(Collected data entries)
________________________________________
(* ===== verification/Text.v ===== *)
(** Byte strings and number formatting.

    A Rust [String]/[&str] is the byte sequence of its UTF-8 encoding; it is
    modelled by [string], one [ascii] per byte.  This file defines the
    standard-library string operations the source uses ([strip_prefix],
    [strip_suffix], [split_once], [rsplit_once], [contains], [parse],
    [from_str_radix], [format!] of integers) and the round trips between
    formatting and parsing. *)
From S2P Require Import Prelude.
From Stdlib Require Import Ascii String ZArith NArith Lia.

(** * Slicing *)

(** [str::strip_prefix]. *)
Fixpoint strip_prefix (p s : string) : option string :=
  match p, s with
  | EmptyString, _ => Some s
  | String a p', String b s' => if Ascii.eqb a b then strip_prefix p' s' else None
  | String _ _, EmptyString => None
  end.

(** [str::strip_suffix]: the position where the remainder equals the suffix
    is unique, because remainders at different positions differ in length. *)
Fixpoint strip_suffix (suf s : string) : option string :=
  if String.eqb s suf then Some EmptyString
  else match s with
       | EmptyString => None
       | String c s' => String c <$> strip_suffix suf s'
       end.

(** [str::split_once]: split at the first occurrence of the pattern. *)
Fixpoint split_once (pat s : string) : option (string * string) :=
  match strip_prefix pat s with
  | Some rest => Some (EmptyString, rest)
  | None =>
      match s with
      | EmptyString => None
      | String c s' => (λ '(a, b), (String c a, b)) <$> split_once pat s'
      end
  end.

(** [str::rsplit_once] with a one-byte pattern: split at the last occurrence. *)
Fixpoint rsplit_once (c : ascii) (s : string) : option (string * string) :=
  match s with
  | EmptyString => None
  | String d s' =>
      match rsplit_once c s' with
      | Some (a, b) => Some (String d a, b)
      | None => if Ascii.eqb c d then Some (EmptyString, s') else None
      end
  end.

Definition starts_with (p s : string) : bool := bool_decide (is_Some (strip_prefix p s)).
Definition ends_with (p s : string) : bool := bool_decide (is_Some (strip_suffix p s)).
Definition contains (p s : string) : bool := bool_decide (is_Some (split_once p s)).

Fixpoint string_forallb (f : ascii → bool) (s : string) : bool :=
  match s with
  | EmptyString => true
  | String c s' => f c && string_forallb f s'
  end.

(** [[..].join(sep)] on strings. *)
Fixpoint join (sep : string) (l : list string) : string :=
  match l with
  | [] => EmptyString
  | [x] => x
  | x :: l' => x +:+ sep +:+ join sep l'
  end.

(** [str::replace]: non-overlapping occurrences, left to right. [fuel] bounds
    the number of scanned bytes; the length of [s] is enough for a non-empty
    pattern. *)
Fixpoint replace_fuel (fuel : nat) (pat by_ s : string) : string :=
  match fuel with
  | O => s
  | S fuel' =>
      match strip_prefix pat s with
      | Some rest => by_ +:+ replace_fuel fuel' pat by_ rest
      | None =>
          match s with
          | EmptyString => EmptyString
          | String c s' => String c (replace_fuel fuel' pat by_ s')
          end
      end
  end.
Definition replace (pat by_ s : string) : string :=
  replace_fuel (S (String.length s)) pat by_ s.

(** * Lemmas on slicing *)
Lemma app_assoc_str (a b c : string) : (a +:+ b) +:+ c = a +:+ b +:+ c.
Proof. induction a as [|x a IH]; simpl; [done|]. unfold String.append in *. simpl. by f_equal. Qed.

Lemma app_cons_str (x : ascii) (a b : string) : String x a +:+ b = String x (a +:+ b).
Proof. done. Qed.

Lemma app_nil_l_str (a : string) : EmptyString +:+ a = a.
Proof. done. Qed.

Lemma app_nil_str_r (a : string) : a +:+ EmptyString = a.
Proof. induction a as [|x a IH]; [done|]. rewrite app_cons_str. by f_equal. Qed.

Lemma length_app_str (a b : string) :
  String.length (a +:+ b) = (String.length a + String.length b)%nat.
Proof. induction a as [|x a IH]; [done|]. rewrite app_cons_str. simpl. by rewrite IH. Qed.

Lemma strip_prefix_app p s : strip_prefix p (p +:+ s) = Some s.
Proof.
  induction p as [|a p IH]; [done|]. rewrite app_cons_str. simpl.
  by rewrite Ascii.eqb_refl.
Qed.

Lemma strip_prefix_Some p s r : strip_prefix p s = Some r ↔ s = p +:+ r.
Proof.
  split; [|intros ->; apply strip_prefix_app].
  revert s. induction p as [|a p IH]; intros s H; simpl in H; [by simplify_eq|].
  destruct s as [|b s]; [done|].
  destruct (Ascii.eqb_spec a b) as [->|]; [|done].
  rewrite app_cons_str. f_equal. by apply IH.
Qed.

Lemma strip_suffix_app suf a : strip_suffix suf (a +:+ suf) = Some a.
Proof.
  induction a as [|x a IH].
  - change ("" +:+ suf) with suf. destruct suf; simpl; [done|].
    by rewrite Ascii.eqb_refl, String.eqb_refl.
  - rewrite app_cons_str. cbn [strip_suffix].
    destruct (String.eqb_spec (String x (a +:+ suf)) suf) as [E|].
    + apply (f_equal String.length) in E. simpl in E. rewrite length_app_str in E. lia.
    + by rewrite IH.
Qed.

Lemma strip_suffix_Some suf s a : strip_suffix suf s = Some a ↔ s = a +:+ suf.
Proof.
  split; [|intros ->; apply strip_suffix_app].
  revert a. induction s as [|x s IH]; intros a H; cbn [strip_suffix] in H.
  - destruct (String.eqb_spec "" suf) as [<-|]; by simplify_eq.
  - destruct (String.eqb_spec (String x s) suf) as [<-|]; [by simplify_eq|].
    destruct (strip_suffix suf s) as [b|]; simplify_eq/=.
    rewrite app_cons_str. f_equal. by apply IH.
Qed.

Lemma split_once_Some pat s a b : split_once pat s = Some (a, b) → s = a +:+ pat +:+ b.
Proof.
  revert a. induction s as [|c s IH]; intros a H; cbn [split_once] in H.
  - destruct (strip_prefix pat "") as [r|] eqn:E; [|done]. simplify_eq.
    by apply strip_prefix_Some in E.
  - destruct (strip_prefix pat (String c s)) as [r|] eqn:E.
    + simplify_eq. by apply strip_prefix_Some in E.
    + destruct (split_once pat s) as [[a' b']|]; simplify_eq/=.
      rewrite app_cons_str. f_equal. by apply IH.
Qed.

Lemma starts_with_app p s : starts_with p (p +:+ s) = true.
Proof. apply bool_decide_eq_true. rewrite strip_prefix_app. by eexists. Qed.

Lemma starts_with_spec p s : starts_with p s = true ↔ ∃ r, s = p +:+ r.
Proof.
  unfold starts_with. rewrite bool_decide_eq_true. unfold is_Some.
  by setoid_rewrite strip_prefix_Some.
Qed.

(** * Integers as text *)

(** [char::to_digit(radix)]: both letter cases are accepted. *)
Definition digit_val (radix : Z) (c : ascii) : option Z :=
  let n := Z.of_nat (nat_of_ascii c) in
  let v := if (48 <=? n)%Z && (n <=? 57)%Z then Some (n - 48)%Z
           else if (97 <=? n)%Z && (n <=? 122)%Z then Some (n - 87)%Z
           else if (65 <=? n)%Z && (n <=? 90)%Z then Some (n - 55)%Z
           else None in
  match v with
  | Some d => if (d <? radix)%Z then Some d else None
  | None => None
  end.

(** The checked multiply-and-add loop of [from_str_radix]. *)
Fixpoint parse_digits (radix max acc : Z) (s : string) : option Z :=
  match s with
  | EmptyString => Some acc
  | String c s' =>
      match digit_val radix c with
      | None => None
      | Some d =>
          let v := (acc * radix + d)%Z in
          if (v <=? max)%Z then parse_digits radix max v s' else None
      end
  end.

(** [uN::from_str_radix]: an empty string and a lone sign are errors, and one
    leading [+] is accepted. *)
Definition from_str_radix (radix max : Z) (s : string) : option Z :=
  match s with
  | EmptyString => None
  | String c s' =>
      if Ascii.eqb c "+"%char
      then match s' with EmptyString => None | _ => parse_digits radix max 0 s' end
      else parse_digits radix max 0 s
  end.

(** [str::parse::<u64>]. *)
Definition parse_u64 (s : string) : option Z := from_str_radix 10 u64_max s.

Definition ascii_digit (d : Z) : ascii :=
  ascii_of_nat (Z.to_nat (if (d <? 10)%Z then 48 + d else 87 + d)).

(** [format!("{}", z)]: at most [fuel] decimal digits. *)
Fixpoint fmt_dec_fuel (fuel : nat) (z : Z) (acc : string) : string :=
  match fuel with
  | O => acc
  | S fuel' =>
      let acc' := String (ascii_digit (z mod 10)) acc in
      if (z <? 10)%Z then acc' else fmt_dec_fuel fuel' (z / 10) acc'
  end.

(** Twenty decimal digits are enough for every [u64]. *)
Definition fmt_u64 (z : Z) : string := fmt_dec_fuel 20 z EmptyString.

(** [format!("{:0wx}", z)] for a [z] of at most [w] hexadecimal digits. *)
Fixpoint fmt_hex (w : nat) (z : Z) (acc : string) : string :=
  match w with
  | O => acc
  | S w' => fmt_hex w' (z / 16) (String (ascii_digit (z mod 16)) acc)
  end.

Definition is_dec_digit (c : ascii) : bool :=
  let n := Z.of_nat (nat_of_ascii c) in (48 <=? n)%Z && (n <=? 57)%Z.
Definition is_hex_digit (c : ascii) : bool :=
  let n := Z.of_nat (nat_of_ascii c) in
  ((48 <=? n)%Z && (n <=? 57)%Z) || ((97 <=? n)%Z && (n <=? 102)%Z).

(** * Lemmas on formatting *)
Lemma digit_cases (P : Z → Prop) (b : Z) :
  (b ≤ 16)%Z → (∀ n : nat, (Z.of_nat n < b)%Z → P (Z.of_nat n)) →
  ∀ d, (0 ≤ d < b)%Z → P d.
Proof. intros _ H d Hd. rewrite <-(Z2Nat.id d) by lia. apply H. lia. Qed.

Ltac cases16 n H :=
  do 16 (destruct n as [|n]; [try lia; vm_compute; done|]); exfalso; simpl in H; lia.

Lemma digit_val_ascii_digit radix d :
  (0 ≤ d < radix)%Z → (radix ≤ 16)%Z → digit_val radix (ascii_digit d) = Some d.
Proof.
  intros Hd Hr.
  assert (digit_val 16 (ascii_digit d) = Some d) as H.
  { assert (0 ≤ d < 16)%Z as Hd' by lia. clear Hd. revert d Hd'.
    apply (digit_cases (λ d, digit_val 16 (ascii_digit d) = Some d)); [lia|].
    intros n Hn. cases16 n Hn. }
  unfold digit_val in *. case_match; [|done].
  case_match; simplify_eq. by rewrite (proj2 (Z.ltb_lt _ _)) by lia.
Qed.

Lemma is_hex_ascii_digit d : (0 ≤ d < 16)%Z → is_hex_digit (ascii_digit d) = true.
Proof.
  revert d. apply (digit_cases (λ d, is_hex_digit (ascii_digit d) = true)); [lia|].
  intros n Hn. cases16 n Hn.
Qed.

Lemma is_dec_ascii_digit d : (0 ≤ d < 10)%Z → is_dec_digit (ascii_digit d) = true.
Proof.
  revert d. apply (digit_cases (λ d, is_dec_digit (ascii_digit d) = true)); [lia|].
  intros n Hn. do 10 (destruct n as [|n]; [vm_compute; done|]). exfalso; simpl in Hn; lia.
Qed.

Lemma parse_fmt_dec_fuel max fuel z acc :
  (0 ≤ z < 10 ^ Z.of_nat fuel)%Z → (z ≤ max)%Z → fuel ≠ O →
  parse_digits 10 max 0 (fmt_dec_fuel fuel z acc) = parse_digits 10 max z acc.
Proof.
  revert z acc. induction fuel as [|fuel IH]; intros z acc Hz Hmax Hf; [done|].
  rewrite Nat2Z.inj_succ, Z.pow_succ_r in Hz by lia. cbn [fmt_dec_fuel].
  pose proof (Z.mod_pos_bound z 10 ltac:(lia)). pose proof (Z.div_mod z 10 ltac:(lia)).
  destruct (Z.ltb_spec z 10).
  - cbn [parse_digits]. rewrite digit_val_ascii_digit by lia.
    rewrite Z.mod_small by lia. rewrite (proj2 (Z.leb_le _ _)) by lia. f_equal; lia.
  - destruct fuel as [|fuel'] eqn:Ef; [simpl in Hz; lia|]. rewrite <-Ef in *.
    rewrite IH; [| |lia|lia].
    + cbn [parse_digits]. rewrite digit_val_ascii_digit by lia.
      replace (z / 10 * 10 + z mod 10)%Z with z by lia.
      by rewrite (proj2 (Z.leb_le _ _)) by lia.
    + split; [apply Z.div_pos; lia|]. apply Z.div_lt_upper_bound; lia.
Qed.

Lemma fmt_dec_fuel_digits fuel z acc :
  (0 ≤ z)%Z → string_forallb is_dec_digit acc = true →
  string_forallb is_dec_digit (fmt_dec_fuel fuel z acc) = true.
Proof.
  revert z acc. induction fuel as [|fuel IH]; intros z acc Hz Hacc; [done|].
  cbn [fmt_dec_fuel].
  assert (string_forallb is_dec_digit (String (ascii_digit (z mod 10)) acc) = true).
  { simpl. rewrite is_dec_ascii_digit, Hacc; [done|]. apply Z.mod_pos_bound. lia. }
  case_match; [done|]. apply IH; [apply Z.div_pos; lia|done].
Qed.

Lemma fmt_dec_fuel_nonempty fuel z c acc : fmt_dec_fuel fuel z (String c acc) ≠ EmptyString.
Proof. revert z c acc. induction fuel as [|f IH]; intros; simpl; [done|]. case_match; [done|]. apply IH. Qed.

Lemma from_str_radix_digits radix max s :
  string_forallb is_dec_digit s = true → s ≠ EmptyString →
  from_str_radix radix max s = parse_digits radix max 0 s.
Proof.
  destruct s as [|c s]; [done|]. cbn [string_forallb from_str_radix].
  intros [Hc _]%andb_true_iff _. destruct (Ascii.eqb_spec c "+"%char) as [->|]; done.
Qed.

Lemma fmt_u64_digits z : (0 ≤ z)%Z → string_forallb is_dec_digit (fmt_u64 z) = true.
Proof. intros. by apply fmt_dec_fuel_digits. Qed.

Lemma fmt_u64_nonempty z : fmt_u64 z ≠ EmptyString.
Proof.
  unfold fmt_u64. change 20%nat with (S 19). remember 19%nat as f. simpl.
  case_match; [done|]. apply fmt_dec_fuel_nonempty.
Qed.

(** Formatting and parsing a [u64] round-trip. *)
Lemma parse_fmt_u64 z : is_u64 z → parse_u64 (fmt_u64 z) = Some z.
Proof.
  intros Hz. unfold parse_u64.
  rewrite from_str_radix_digits; [|apply fmt_u64_digits, Hz|apply fmt_u64_nonempty].
  unfold fmt_u64. rewrite parse_fmt_dec_fuel; [done| |apply Hz|done].
  unfold is_u64, u64_max in Hz. split; [lia|]. simpl. lia.
Qed.

Lemma fmt_u64_inj a b : is_u64 a → is_u64 b → fmt_u64 a = fmt_u64 b → a = b.
Proof.
  intros Ha Hb H. apply (f_equal parse_u64) in H.
  rewrite !parse_fmt_u64 in H by done. congruence.
Qed.

Lemma parse_digits_range radix max acc s n :
  (0 ≤ radix)%Z → (0 ≤ acc ≤ max)%Z → parse_digits radix max acc s = Some n → (0 ≤ n ≤ max)%Z.
Proof.
  intros Hr. revert acc. induction s as [|c s IH]; intros acc Hacc; cbn; [by intros [= <-]|].
  destruct (digit_val radix c) as [v|] eqn:Ev; [|done]. zcases; [|done].
  apply IH. split; [|done].
  assert (0 ≤ v)%Z.
  { unfold digit_val in Ev. repeat case_match; simplify_eq; lia. }
  nia.
Qed.

Lemma parse_u64_range s n : parse_u64 s = Some n → is_u64 n.
Proof.
  unfold parse_u64, from_str_radix. intros Hn.
  repeat case_match; try done; by eapply parse_digits_range; [| |exact Hn]; unfold u64_max.
Qed.

Lemma parse_fmt_hex max w z acc :
  (0 ≤ z < 16 ^ Z.of_nat w)%Z → (z ≤ max)%Z →
  parse_digits 16 max 0 (fmt_hex w z acc) = parse_digits 16 max z acc.
Proof.
  revert z acc. induction w as [|w IH]; intros z acc Hz Hmax.
  - simpl in *. replace z with 0%Z by lia. done.
  - rewrite Nat2Z.inj_succ, Z.pow_succ_r in Hz by lia. cbn [fmt_hex].
    pose proof (Z.mod_pos_bound z 16 ltac:(lia)). pose proof (Z.div_mod z 16 ltac:(lia)).
    rewrite IH.
    + cbn [parse_digits]. rewrite digit_val_ascii_digit by lia.
      replace (z / 16 * 16 + z mod 16)%Z with z by lia.
      by rewrite (proj2 (Z.leb_le _ _)) by lia.
    + split; [apply Z.div_pos; lia|]. apply Z.div_lt_upper_bound; lia.
    + lia.
Qed.

Lemma fmt_hex_digits w z acc :
  (0 ≤ z)%Z → string_forallb is_hex_digit acc = true →
  string_forallb is_hex_digit (fmt_hex w z acc) = true.
Proof.
  revert z acc. induction w as [|w IH]; intros z acc Hz Hacc; [done|].
  simpl. apply IH; [apply Z.div_pos; lia|]. simpl.
  rewrite is_hex_ascii_digit, Hacc; [done|]. apply Z.mod_pos_bound; lia.
Qed.

Lemma length_fmt_hex w z acc :
  String.length (fmt_hex w z acc) = (w + String.length acc)%nat.
Proof. revert z acc. induction w as [|w IH]; intros; simpl; [done|]. rewrite IH. simpl. lia. Qed.

Lemma fmt_hex_app w z acc : fmt_hex w z acc = fmt_hex w z EmptyString +:+ acc.
Proof.
  revert z acc. induction w as [|w IH]; intros z acc; [done|].
  simpl. rewrite IH, (IH _ (String _ "")), app_assoc_str. done.
Qed.

Lemma string_forallb_app f a b :
  string_forallb f (a +:+ b) = string_forallb f a && string_forallb f b.
Proof. induction a as [|c a IH]; [done|]. rewrite app_cons_str. simpl. by rewrite IH, andb_assoc. Qed.

Lemma string_forallb_impl (f g : ascii → bool) s :
  (∀ c, f c = true → g c = true) → string_forallb f s = true → string_forallb g s = true.
Proof. intros H. induction s as [|c s IH]; [done|]. simpl. rewrite !andb_true_iff. intros [? ?]; auto. Qed.

(** A one-byte pattern absent from [a] splits [a +:+ pat +:+ b] at its place. *)
Lemma split_once_char (c : ascii) a b :
  string_forallb (λ d, negb (Ascii.eqb c d)) a = true →
  split_once (String c EmptyString) (a +:+ String c b) = Some (a, b).
Proof.
  induction a as [|d a IH]; intros Ha.
  - change ("" +:+ String c b) with (String c b). simpl. by rewrite Ascii.eqb_refl.
  - rewrite app_cons_str. simpl in *. apply andb_true_iff in Ha as [Hd Ha].
    destruct (Ascii.eqb c d); [done|]. by rewrite IH.
Qed.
________________________________________
#### WORK TASK:
Only the lines that contain the string "else" should be copied from the entries above.

#### SOLUTION FOR THIS TASK:
  | String a p', String b s' => if Ascii.eqb a b then strip_prefix p' s' else None
  else match s with
      | None => if Ascii.eqb c d then Some (EmptyString, s') else None
           else if (97 <=? n)%Z && (n <=? 122)%Z then Some (n - 87)%Z
           else if (65 <=? n)%Z && (n <=? 90)%Z then Some (n - 55)%Z
           else None in
  | Some d => if (d <? radix)%Z then Some d else None
          if (v <=? max)%Z then parse_digits radix max v s' else None
      else parse_digits radix max 0 s
  ascii_of_nat (Z.to_nat (if (d <? 10)%Z then 48 + d else 87 + d)).
      if (z <? 10)%Z then acc' else fmt_dec_fuel fuel' (z / 10) acc'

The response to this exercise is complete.